[Stored data]
Definition set_globalClientToNewEvents (v : clientToNewEvents)
    (lp : LongPoll) : LongPoll :=
  mk_LongPoll (globalClients lp) (globalEvents lp) v
    (globalFeedToClients lp) (globalClientToConnection lp)
    (globalConnectionChannel lp) (globalLastConnection lp).

Definition set_globalFeedToClients (v : feedToClients)
    (lp : LongPoll) : LongPoll :=
  mk_LongPoll (globalClients lp) (globalEvents lp)
    (globalClientToNewEvents lp) v (globalClientToConnection lp)
    (globalConnectionChannel lp) (globalLastConnection lp).

Definition set_globalClientToConnection (v : clientToConnection)
    (lp : LongPoll) : LongPoll :=
  mk_LongPoll (globalClients lp) (globalEvents lp)
    (globalClientToNewEvents lp) (globalFeedToClients lp) v
    (globalConnectionChannel lp) (globalLastConnection lp).

Definition set_globalConnectionChannel (v : connectionChannel)
    (lp : LongPoll) : LongPoll :=
  mk_LongPoll (globalClients lp) (globalEvents lp)
    (globalClientToNewEvents lp) (globalFeedToClients lp)
    (globalClientToConnection lp) v (globalLastConnection lp).

Definition set_globalLastConnection (v : Z) (lp : LongPoll) : LongPoll :=
  mk_LongPoll (globalClients lp) (globalEvents lp)
    (globalClientToNewEvents lp) (globalFeedToClients lp)
    (globalClientToConnection lp) (globalConnectionChannel lp) v.

(** What a handler hands to [sendError] or [sendResponse]; the JSON
    encoding of the reply is not modelled. *)
Inductive response :=
| ErrorResponse (Code : Z) (Message : string)
| SubscriptionResponse (Token : string) (Feeds : list string)
| EventResponse (Events : list event)
| HandlerPanic.

(** The three result statuses of a listen call, read off the reply. *)
Inductive status := Delivered | Superseded | TimedOut.

Definition status_of (resp : response) : option status :=
  match resp with
  | EventResponse _ => Some Delivered
  | ErrorResponse 204 _ => Some Superseded
  | ErrorResponse 408 _ => Some TimedOut
  | _ => None
  end.

(** ** Constructor and feed registration *)

Definition empty_LongPoll : LongPoll :=
  mk_LongPoll ∅ ∅ ∅ ∅ ∅ ∅ 0.

(** [for _, feed := range feeds { m[feed] = make(clientExist) }] *)
Fixpoint register_feeds (feeds : list string) (m : feedToClients)
    : feedToClients :=
  match feeds with
  | [] => m
  | feed :: rest => register_feeds rest (<[feed := ∅]> m)
  end.

(** [New(opt)]: a nil [opt.Feeds] and an empty one register nothing. *)
Definition New (Feeds : option (list string)) : LongPoll :=
  match Feeds with
  | Some feeds =>
      set_globalFeedToClients
        (register_feeds feeds (globalFeedToClients empty_LongPoll))
        empty_LongPoll
  | None => empty_LongPoll
  end.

Task to complete
Return each line of the records above in which the word "Superseded" occurs.

Completed exercise
Inductive status := Delivered | Superseded | TimedOut.
  | ErrorResponse 204 _ => Some Superseded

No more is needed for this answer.